FDA Issues Warning for Children, Pregnant Women With Extended Exposure to Anesthetics

Extended exposure to anesthetics or sedatives may have negative effects on learning and behavior in children.
Extended exposure to anesthetics or sedatives may have negative effects on learning and behavior in children.

Repeated or long-term exposure to general anesthetics and sedatives in children younger than 3 years or women in their third trimester of pregnancy may affect neurodevelopment, the US Food and Drug Administration (FDA) warned in a recent safety announcement.1

While research suggests that single, short exposures to anesthetics or sedatives don't have a negative impact on behavior and learning, animal studies and some human studies suggest that exposure to anesthetics or sedatives for longer than 3 hours causes significant neuronal loss. 

As a result, the US FDA will now require that warning labels be added to general anesthetics and sedatives in order to better inform patients and health care professionals of the potential risks. The agency is advising health care professionals to balance the potential risks and benefits of exposure in this population, especially for procedures longer than 3 hours or a series of procedures, and to communicate those risks and benefits to patients and caregivers.

“We recognize that in many cases these exposures may be medically necessary, and these new data regarding the potential harms must be carefully weighed against the risk of not performing a specific medical procedure,” Janet Woodcock, director of the FDA's Center for Drug Evaluation and Research, said in statement.2 “We hope that this information helps enable the most informed medical decisions possible about the use of anesthesia in young children and pregnant women. We will continue to work collaboratively to leverage our collective resources to address this important issue, and we will update the public with additional information as it becomes available.”
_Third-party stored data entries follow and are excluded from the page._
(** ** Bit length *)

Lemma top_bits_spec (fuel : nat) : forall x, 0 <= x < 2 ^ Z.of_nat fuel ->
  top_bits fuel x = if x =? 0 then 0 else Z.log2 x + 1.
Proof.
  induction fuel as [|fuel IH]; intros x Hx.
  { change (2 ^ Z.of_nat 0) with 1 in Hx. by replace x with 0 by lia. }
  cbn [top_bits]. destruct (Z.eqb_spec x 0) as [E|E]; cbn [negb]; [done|].
  rewrite Nat2Z.inj_succ, Z.pow_succ_r in Hx by lia.
  assert (0 <= Z.shiftr x 1 < 2 ^ Z.of_nat fuel) as Hs.
  { rewrite Z.shiftr_div_pow2 by lia. split; [apply Z.div_pos; lia|].
    apply Z.div_lt_upper_bound; lia. }
  rewrite IH by done. rewrite Z.shiftr_div_pow2 in * by lia. change (2 ^ 1) with 2 in *.
  destruct (Z.eqb_spec (x / 2) 0) as [E2|E2].
  - assert (x = 1) as -> by (pose proof (Z.div_mod x 2 ltac:(lia)); pose proof (Z.mod_pos_bound x 2); lia).
    reflexivity.
  - pose proof (Z.log2_shiftr x 1 ltac:(lia)) as H. rewrite Z.shiftr_div_pow2 in H by lia.
    change (2 ^ 1) with 2 in H. rewrite H. assert (2 <= x).
    { pose proof (Z.div_mod x 2 ltac:(lia)). pose proof (Z.mod_pos_bound x 2). lia. }
    pose proof (Z.log2_le_mono 2 x ltac:(lia)). change (Z.log2 2) with 1 in *. lia.
Qed.
(* ===== verification/PyFloat.v ===== *)
(** * Python's [float(text)] (src/src/diff/PyValue.cpp)

    [PyFloatAscii] follows the three steps of CPython: underscores between
    digits are removed, white space is stripped, and the body is read by
    [_Py_dg_strtod] or as an infinity or a NaN. [PyFloat] refuses a text that
    is not ASCII. The cursor [Pos] into a text is the rest of the text. *)

From stdpp Require Import base option numbers list sets.
From Stdlib Require Import ZArith Lia SpecFloat.
From S2P Require Import Prelude Dbl Decimal PyInt PyDecimal RoundNearest DblRound PyDecimalSpec.
Local Open Scope Z_scope.

Definition kMaxAbsExp : Z := 1100000000.

Definition IsAsciiDigit (Ch : byte) : bool := (48 <=? code Ch) && (code Ch <=? 57).

(** [Py_ISSPACE]: space, TAB, LF, VT, FF, CR. *)
Definition IsPySpace (Ch : byte) : bool :=
  bool_decide (Ch ∈ [x20; x09; x0a; x0b; x0c; x0d]).

(** [Word] at the cursor, ASCII case apart; the rest behind it. *)
Definition lower (Ch : byte) : byte :=
  if (65 <=? code Ch) && (code Ch <=? 90) then byte_of_code (code Ch - 65 + 97) else Ch.
Fixpoint EqualsIgnoreCase (Text Word : text) : bool :=
  match Word, Text with
  | [], _ => true
  | _ :: _, [] => false
  | w :: Word', Ch :: Text' => bool_decide (lower Ch = w) && EqualsIgnoreCase Text' Word'
  end.
Lemma worth_shift (v z e u : Z) : 0 <= z -> worth (v * 10 ^ z) (e - z) u <-> worth v e u.
Proof.
  intros Hz. unfold worth. pose proof (dec_cross v z e Hz) as E.
  pose proof (decimal_den_pos e). pose proof (decimal_den_pos (e - z)). split; intros; nia.
Qed.

(** ** The exact expansion *)

Lemma d_to_u64_units (x : dbl) (k : Z) : pos_double x -> units x = k * 2 ^ 1074 -> 0 <= k < 2 ^ 64 ->
  d_to_u64 x = k.
Proof.
  intros [V S] E Hk. destruct x as [[]|?| |[] m e]; try done; unfold units, d_to_u64 in *.
  - pose proof (pow2_pos 1074). nia.
  - apply valid_finite in V. rewrite Z.mul_1_l in E.
    destruct (Z.le_gt_cases 0 e).
    + rewrite Z.shiftl_mul_pow2 by done. rewrite Z.pow_add_r in E by lia.
      assert (Z.pos m * 2 ^ e = k) as -> by (pose proof (pow2_pos 1074 ltac:(lia)); nia). by apply w64_small.
    + replace e with (- (- e)) by lia. rewrite Z.shiftl_opp_r, Z.shiftr_div_pow2 by lia.
      assert (Z.pos m = k * 2 ^ (- e)) as ->.
      { apply (Z.mul_reg_r _ _ (2 ^ (e + 1074))); [pose proof (pow2_pos (e + 1074)); lia|].
        rewrite E, <- Z.mul_assoc, <- Z.pow_add_r by lia. do 2 f_equal. lia. }
      rewrite Z.div_mul by (pose proof (pow2_pos (- e)); lia). by apply w64_small.
Qed.

Lemma strip_even_spec (fuel : nat) : forall m x, 0 < m < 2 ^ Z.of_nat fuel ->
  let '(M, X) := strip_even fuel m x in
  Z.odd M = true /\ 0 < M <= m /\ x <= X /\ M * 2 ^ (X - x) = m.
Proof.
  induction fuel as [|fuel IH]; intros m x Hm; [change (2 ^ Z.of_nat 0) with 1 in Hm; lia|].
  cbn [strip_even]. pose proof (land_one_odd m) as Ho. destruct (Z.land m 1 =? 0).
  - cbn [negb] in Ho. symmetry in Ho. rewrite <- Z.negb_even, negb_false_iff in Ho.
    apply Z.even_spec in Ho as [h ->]. rewrite Z.shiftr_div_pow2 by lia. change (2 ^ 1) with 2.
    replace (2 * h / 2) with h by (symmetry; rewrite Z.mul_comm; apply Z.div_mul; lia).
    rewrite Nat2Z.inj_succ, Z.pow_succ_r in Hm by lia. specialize (IH h (x + 1) ltac:(lia)).
    destruct (strip_even fuel h (x + 1)) as [M X]. destruct IH as (H1 & H2 & H3 & H4).
    split; [done|]. split; [lia|]. split; [lia|]. rewrite <- H4.
    replace (X - x) with (1 + (X - (x + 1))) by lia. rewrite Z.pow_add_r by lia. change (2 ^ 1) with 2. lia.
  - cbn [negb] in Ho. split; [done|]. split; [lia|]. split; [lia|]. replace (x - x) with 0 by lia. lia.
Qed.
Drugs affected by this label change include desflurane, halothane, ketamine, midazolam injection and syrup, and others. For a full list of the affected drugs, go here.

References

  1. FDA Drug Safety Communication: FDA review results in new warnings about using general anesthetics and sedation drugs in young children and pregnant women. US FDA website. http://www.fda.gov/Drugs/DrugSafety/ucm532356.htm. Updated December 14, 2016. Accessed December 16, 2016.
  2. FDA Statement from Dr. Janet Woodcock, director of FDA's Center for Drug Evaluation and Research, on new safety information on anesthesia use in young children and pregnant women [press release]. US FDA newsroom; December 14, 2016.